=== Exercise objective ===
Repeat only the stretch of lines below that runs from the line with "conn_ok (mkConn (<[id" through the line with "(** C14: whatever", unaltered.

[Data extracted from a collection]
########

(* ===== verification/FrameBudget.v ===== *)
(** * The buffering budget of a connection (src/src/h3/frame.rs, BufferBudget)

    The decoders of one connection share one counter of bytes held in unfinished
    frames.  This file models the connection as the map of its decoders and that
    counter, with every operation that reaches either as a step, and shows that
    the counter is exact, that it never passes the budget, and that the memory a
    peer can make the decoders hold is bounded by it whatever it sends and on
    however many streams. *)

From S2P Require Import Prelude Incremental Datagram H3Error Frame.

#[local] Open Scope Z_scope.

(** ** The connection *)

Record Conn := mkConn {
  decoders : gmap nat FrameDecoder;
  held : Z;
}.

Definition conn_new : Conn := mkConn ∅ 0.

(** What the tasks of a connection do with its decoders.  A stream is read by one
    task, so each operation names the stream; the counter is updated atomically,
    so operations on different streams interleave as whole steps. *)
Inductive Op :=
  | OpOpen (id : nat) (s : StreamKind)
  | OpPush (id : nat) (c : bytes)
  | OpNext (id : nat)
  | OpConnectCompleted (id : nat)
  | OpDrop (id : nat).

Definition conn_step (c : Conn) (op : Op) : option Conn :=
  match op with
  | OpOpen id s =>
      match decoders c !! id with
      | Some _ => None
      | None => Some (mkConn (<[id := new s]> (decoders c)) (held c))
      end
  | OpPush id bytes =>
      match decoders c !! id with
      | Some d =>
          match chunk d with
          | [] => Some (mkConn (<[id := push_bytes d bytes]> (decoders c)) (held c))
          | _ => None
          end
      | None => None
      end
  | OpNext id =>
      match decoders c !! id with
      | Some d =>
          let '((d, h), _) := next_item (d, held c) in
          Some (mkConn (<[id := d]> (decoders c)) h)
      | None => None
      end
  | OpConnectCompleted id =>
      match decoders c !! id with
      | Some d => Some (mkConn (<[id := connect_completed d]> (decoders c)) (held c))
      | None => None
      end
  | OpDrop id =>
      match decoders c !! id with
      | Some d => Some (mkConn (delete id (decoders c)) (drop_decoder d (held c)))
      | None => None
      end
  end.

Inductive reachable : Conn → Prop :=
  | reachable_new : reachable conn_new
  | reachable_step c op c' : reachable c → conn_step c op = Some c' → reachable c'.

(** ** Sums over the decoders *)

Definition total (f : FrameDecoder → Z) (m : gmap nat FrameDecoder) : Z :=
  map_fold (λ _ d acc, f d + acc) 0 m.

Lemma total_empty f : total f ∅ = 0.
Proof. apply map_fold_empty. Qed.

Lemma total_insert f m i d :
  m !! i = None → total f (<[i := d]> m) = f d + total f m.
Proof.
  intros Hi. unfold total. rewrite map_fold_insert_L; [done| |done].
  intros. lia.
Qed.

Lemma total_delete f m i d :
  m !! i = Some d → total f m = f d + total f (delete i m).
Proof.
  intros Hi. rewrite <- (total_insert f (delete i m) i d) by apply lookup_delete_eq.
  by rewrite insert_delete_id.
Qed.

Lemma total_update f m i d d' :
  m !! i = Some d → total f (<[i := d']> m) = total f m - f d + f d'.
Proof.
  intros Hi. rewrite (total_delete f m i d Hi), <- insert_delete_eq.
  rewrite total_insert by apply lookup_delete_eq. lia.
Qed.

Lemma total_le f g m :
  (∀ i d, m !! i = Some d → f d ≤ g d) → total f m ≤ total g m.
Proof.
  induction m as [|i d m Hi IH] using map_ind; intros Hle; [by rewrite !total_empty|].
  rewrite !total_insert by done.
  assert (f d ≤ g d) by (apply (Hle i); apply lookup_insert_eq).
  assert (total f m ≤ total g m); [|lia].
  apply IH. intros j e Hj. apply (Hle j). rewrite lookup_insert_ne; [done|].
  intros ->. congruence.
Qed.

(** ** The invariant of one decoder

    A decoder has in the counter exactly the length its unfinished frame
    announced, of which [payload] has arrived and the rest is to come; outside a
    buffered frame it holds nothing. *)

Definition decoder_ok (d : FrameDecoder) : Prop :=
  match state d with
  | StBuffering _ remaining =>
      charged d = blen (payload d) + Z.of_nat remaining ∧ charged d ≤ MAX_BUFFERED_FRAME
  | _ => payload d = [] ∧ charged d = 0
  end.

Definition held_ok (h : Z) : Prop := 0 ≤ h ≤ HEADERS_BUFFER_BUDGET.

Lemma decoder_ok_new s : decoder_ok (new s).
Proof. done. Qed.

Lemma decoder_ok_charged d : decoder_ok d → 0 ≤ blen (payload d) ≤ charged d.
Proof.
  unfold decoder_ok. pose proof (blen_nonneg (payload d)).
  destruct (state d); intros [H1 H2]; first [lia | rewrite H1, H2; done].
Qed.

Lemma charge_ok h n h' :
  held_ok h → 0 ≤ n → charge h n = Ok h' → h' = h + n ∧ held_ok h'.
Proof.
  unfold charge, held_ok, saturating_add. change HEADERS_BUFFER_BUDGET with 1048576.
  intros Hh Hn. destruct (Z.leb_spec (Z.min (h + n) (2 ^ 64 - 1)) 1048576); [|done].
  intros [= <-]. lia.
Qed.

Lemma release_bytes_ok h n : 0 ≤ n ≤ h → release_bytes h n = h - n.
Proof. unfold release_bytes, saturating_sub. destruct (Z.ltb_spec 0 n); lia. Qed.

(** What an operation on one decoder must do to the pair of it and the counter:
    keep its invariant, keep the counter in the budget, and move the counter by
    exactly what the decoder's own charge moved. *)
Definition accounted (d : FrameDecoder) (h : Z) (d' : FrameDecoder) (h' : Z) : Prop :=
  decoder_ok d' ∧ held_ok h' ∧ h' - charged d' = h - charged d.

Lemma item_step_accounted d h :
  decoder_ok d → held_ok h → charged d ≤ h →
  match item_step (d, h) with
  | inl (d', h') => accounted d h d' h'
  | inr ((d', h'), _) => accounted d h d' h'
  end.
Proof.
  unfold accounted. intros Hd Hh Hle. unfold item_step, decoder_ok in *.
  destruct (state d) as [|r|k r|k r] eqn:Est.
  - destruct Hd as [Hp Hc].
    destruct (take_frame_header (header d) (chunk d)) as [[[[kind len]|] hd] ch]; cbn [stream];
      [|cbn; rewrite Est; auto].
    destruct (begin _ kind len) as [st|v] eqn:Eb; [|cbn; rewrite Est; auto].
    pose proof (begin_in_frame _ _ _ _ Eb) as Hne.
    destruct st as [|r|k r|k r]; [done|cbn; auto| |cbn; auto].
    destruct (charge h (Z.of_nat r)) as [h'|v] eqn:Ec; [|cbn; rewrite Est; auto].
    apply charge_ok in Ec as [-> Hh']; [|done|lia]. cbn. rewrite Hp, Hc. cbn.
    assert (Z.of_nat r ≤ MAX_BUFFERED_FRAME); [|repeat split; try apply Hh'; lia].
    revert Eb. unfold begin. repeat (case_match; try done).
    intros [= <- <-]. change MAX_BUFFERED_FRAME with 65536 in *. lia.
  - destruct (take_from _ _) as [t l]. destruct (r =? 0)%N; [cbn; auto|].
    case_decide; [cbn; rewrite Est; auto|]. cbn. destruct (l =? 0)%N; auto.
  - destruct Hd as [Hc Hmax]. cbn [set_payload set_chunk payload].
    case_decide as Hlt; cbn.
    + rewrite blen_app. unfold blen in *. rewrite length_take. repeat split; try apply Hh; lia.
    + rewrite release_bytes_ok by (unfold blen in *; lia).
      split; [done|]. unfold held_ok in *. unfold blen in *. lia.
  - destruct (take_from _ _) as [t l]. destruct (l =? 0)%N; [|cbn; auto].
    unfold count_skip; cbn. destruct (decide (stream d = Request)); [|cbn; auto].
    destruct (_ <? _); cbn; auto.
Qed.

Lemma next_item_accounted d h d' h' r :
  decoder_ok d → held_ok h → charged d ≤ h →
  next_item (d, h) = ((d', h'), r) → accounted d h d' h'.
Proof.
  intros Hd Hh Hle Hn. unfold next_item in Hn. rewrite run_unfold in Hn.
  pose proof (item_step_accounted d h Hd Hh Hle) as Hs.
  destruct (item_step (d, h)) as [[d1 h1]|[[d1 h1] r1]] eqn:E1; [|injection Hn as -> -> ->; done].
  destruct Hs as (Hd1 & Hh1 & Heq1).
  rewrite run_unfold in Hn. pose proof (item_step_accounted d1 h1 Hd1 Hh1 ltac:(lia)) as Hs.
  destruct (item_step (d1, h1)) as [[d2 h2]|[[d2 h2] r2]] eqn:E2.
  - apply item_step_turn in E1 as [_ E1], E2 as [E2 _]. cbn in *. congruence.
  - injection Hn as -> -> ->. destruct Hs as (? & ? & ?). split; [done|split; [done|lia]].
Qed.

(** ** The invariant of the connection *)

Record conn_ok (c : Conn) : Prop := {
  conn_decoders : ∀ id d, decoders c !! id = Some d → decoder_ok d;
  conn_exact : held c = total charged (decoders c);
  conn_budget : held_ok (held c);
}.

Lemma total_charged_nonneg m :
  (∀ id d, m !! id = Some d → decoder_ok d) → 0 ≤ total charged m.
Proof.
  intros Hok. assert (total (λ _, 0) m = 0) as <-; [|apply total_le].
  - clear Hok. induction m as [|i d m Hi IH] using map_ind; [done|].
    rewrite total_insert by done. lia.
  - intros i d Hi. pose proof (decoder_ok_charged d (Hok i d Hi)). lia.
Qed.

(** One decoder's charge is part of what the connection holds. *)
Lemma charged_le_held c id d : conn_ok c → decoders c !! id = Some d → charged d ≤ held c.
Proof.
  intros [Hd Hex _] Hid. rewrite Hex, (total_delete _ _ id d Hid).
  assert (0 ≤ total charged (delete id (decoders c))); [|lia].
  apply total_charged_nonneg. intros i e [_ Hi]%lookup_delete_Some. eauto.
Qed.

(** Replacing one decoder by one that is accounted for. *)
Lemma conn_ok_update c id d d' h' :
  conn_ok c → decoders c !! id = Some d → accounted d (held c) d' h' →
  conn_ok (mkConn (<[id := d']> (decoders c)) h').
Proof.
  intros [Hd Hex Hb] Hid (Hd' & Hh' & Heq). split; cbn.
  - intros i e [[<- <-]|[_ Hi]]%lookup_insert_Some; eauto.
  - rewrite (total_update _ _ _ d) by done. lia.
  - done.
Qed.

Lemma conn_step_ok c op c' : conn_ok c → conn_step c op = Some c' → conn_ok c'.
Proof.
  intros Hok. destruct op as [id s|id b|id|id|id]; cbn [conn_step];
    destruct (decoders c !! id) as [d|] eqn:Hid; try done.
  - intros [= <-]. destruct Hok as [Hd Hex Hb]. split; cbn; [|by rewrite total_insert|done].
    intros i e [[<- <-]|[_ Hi]]%lookup_insert_Some; [apply decoder_ok_new|eauto].
  - destruct (chunk d); [|done]. intros [= <-]. eapply conn_ok_update; [done..|].
    pose proof (conn_decoders c Hok _ _ Hid). pose proof (conn_budget c Hok).
    split; [|done]. by destruct d.
  - destruct (next_item (d, held c)) as [[d' h'] r] eqn:En. intros [= <-].
    eapply conn_ok_update; [done..|].
    eapply next_item_accounted; [by eapply conn_decoders|by apply conn_budget| |done].
    by eapply charged_le_held.
  - intros [= <-]. eapply conn_ok_update; [done..|].
    pose proof (conn_decoders c Hok _ _ Hid). pose proof (conn_budget c Hok).
    split; [|done]. by destruct d.
  - intros [= <-]. pose proof (charged_le_held c id d Hok Hid) as Hle.
    destruct Hok as [Hd Hex Hb]. pose proof (decoder_ok_charged d (Hd _ _ Hid)).
    unfold drop_decoder, release; cbn. rewrite release_bytes_ok by lia.
    split; cbn; [| |unfold held_ok in *; lia].
    + intros i e [_ Hi]%lookup_delete_Some. eauto.
    + rewrite Hex, (total_delete _ _ id d Hid). lia.
Qed.

Lemma reachable_ok c : reachable c → conn_ok c.
Proof.
  induction 1 as [|c op c' _ IH Hstep]; [|by eapply conn_step_ok].
  by split.
Qed.

(** ** Properties *)

(** C14: whatever frames the peer announces, on however many streams, in whatever
    order the tasks of the connection read, drop or promote them, the counter is
    exactly the sum of what the live decoders have charged, it never passes
    HEADERS_BUFFER_BUDGET, and the payload bytes the decoders buffer are at most
    the counter; no decoder buffers more than MAX_BUFFERED_FRAME.  When the last
    decoder is gone the counter is back to zero. *)
Theorem buffer_budget c :
  reachable c →
  held c = total charged (decoders c) ∧
  0 ≤ held c ≤ HEADERS_BUFFER_BUDGET ∧
  total (λ d, blen (payload d)) (decoders c) ≤ held c ∧
  (∀ id d, decoders c !! id = Some d → blen (payload d) ≤ MAX_BUFFERED_FRAME) ∧
  (decoders c = ∅ → held c = 0).
Proof.
  intros Hok%reachable_ok. destruct Hok as [Hd Hex Hb].
  split; [done|]. split; [done|]. split; [|split].
  - rewrite Hex. apply total_le. intros i d Hi. apply decoder_ok_charged. eauto.
  - intros id d Hid. specialize (Hd _ _ Hid). revert Hd. unfold decoder_ok.
    destruct (state d); [intros [-> _]; done|intros [-> _]; done|lia|intros [-> _]; done].
  - intros Hempty. by rewrite Hex, Hempty.
Qed.

(** A reachable connection with a half-received HEADERS frame on one stream. *)
Definition example_conn : option Conn :=
  c ← conn_step conn_new (OpOpen 0 Request);
  c ← conn_step c (OpOpen 1 Request);
  c ← conn_step c (OpPush 0 (map as_u8 [1; 5; 7; 8]));
  conn_step c (OpNext 0).

Lemma buffer_budget_witness :
  ∃ c, example_conn = Some c ∧ held c = 5 ∧ held c = total charged (decoders c) ∧
       0 ≤ held c ≤ HEADERS_BUFFER_BUDGET ∧
       total (λ d, blen (payload d)) (decoders c) = 2.
Proof.
  destruct example_conn as [c|] eqn:E; [|vm_compute in E; discriminate].
  exists c. assert (reachable c) as Hr.
  { unfold example_conn in E.
    repeat match type of E with
    | (?o ≫= _) = Some _ =>
        let c := fresh "c" in let E1 := fresh "E" in
        destruct o as [c|] eqn:E1; [cbn [mbind option_bind] in E|discriminate]
    end.
    repeat (eapply reachable_step; [|eassumption]). constructor. }
  destruct (buffer_budget c Hr) as (H1 & H2 & _).
  vm_compute in E. injection E as <-.
  split; [reflexivity|]. split; [reflexivity|]. split; [exact H1|]. split; [exact H2|].
  reflexivity.
Defined.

########

=== Result ===
  conn_ok (mkConn (<[id := d']> (decoders c)) h').
Proof.
  intros [Hd Hex Hb] Hid (Hd' & Hh' & Heq). split; cbn.
  - intros i e [[<- <-]|[_ Hi]]%lookup_insert_Some; eauto.
  - rewrite (total_update _ _ _ d) by done. lia.
  - done.
Qed.

Lemma conn_step_ok c op c' : conn_ok c → conn_step c op = Some c' → conn_ok c'.
Proof.
  intros Hok. destruct op as [id s|id b|id|id|id]; cbn [conn_step];
    destruct (decoders c !! id) as [d|] eqn:Hid; try done.
  - intros [= <-]. destruct Hok as [Hd Hex Hb]. split; cbn; [|by rewrite total_insert|done].
    intros i e [[<- <-]|[_ Hi]]%lookup_insert_Some; [apply decoder_ok_new|eauto].
  - destruct (chunk d); [|done]. intros [= <-]. eapply conn_ok_update; [done..|].
    pose proof (conn_decoders c Hok _ _ Hid). pose proof (conn_budget c Hok).
    split; [|done]. by destruct d.
  - destruct (next_item (d, held c)) as [[d' h'] r] eqn:En. intros [= <-].
    eapply conn_ok_update; [done..|].
    eapply next_item_accounted; [by eapply conn_decoders|by apply conn_budget| |done].
    by eapply charged_le_held.
  - intros [= <-]. eapply conn_ok_update; [done..|].
    pose proof (conn_decoders c Hok _ _ Hid). pose proof (conn_budget c Hok).
    split; [|done]. by destruct d.
  - intros [= <-]. pose proof (charged_le_held c id d Hok Hid) as Hle.
    destruct Hok as [Hd Hex Hb]. pose proof (decoder_ok_charged d (Hd _ _ Hid)).
    unfold drop_decoder, release; cbn. rewrite release_bytes_ok by lia.
    split; cbn; [| |unfold held_ok in *; lia].
    + intros i e [_ Hi]%lookup_delete_Some. eauto.
    + rewrite Hex, (total_delete _ _ id d Hid). lia.
Qed.

Lemma reachable_ok c : reachable c → conn_ok c.
Proof.
  induction 1 as [|c op c' _ IH Hstep]; [|by eapply conn_step_ok].
  by split.
Qed.

(** ** Properties *)

(** C14: whatever frames the peer announces, on however many streams, in whatever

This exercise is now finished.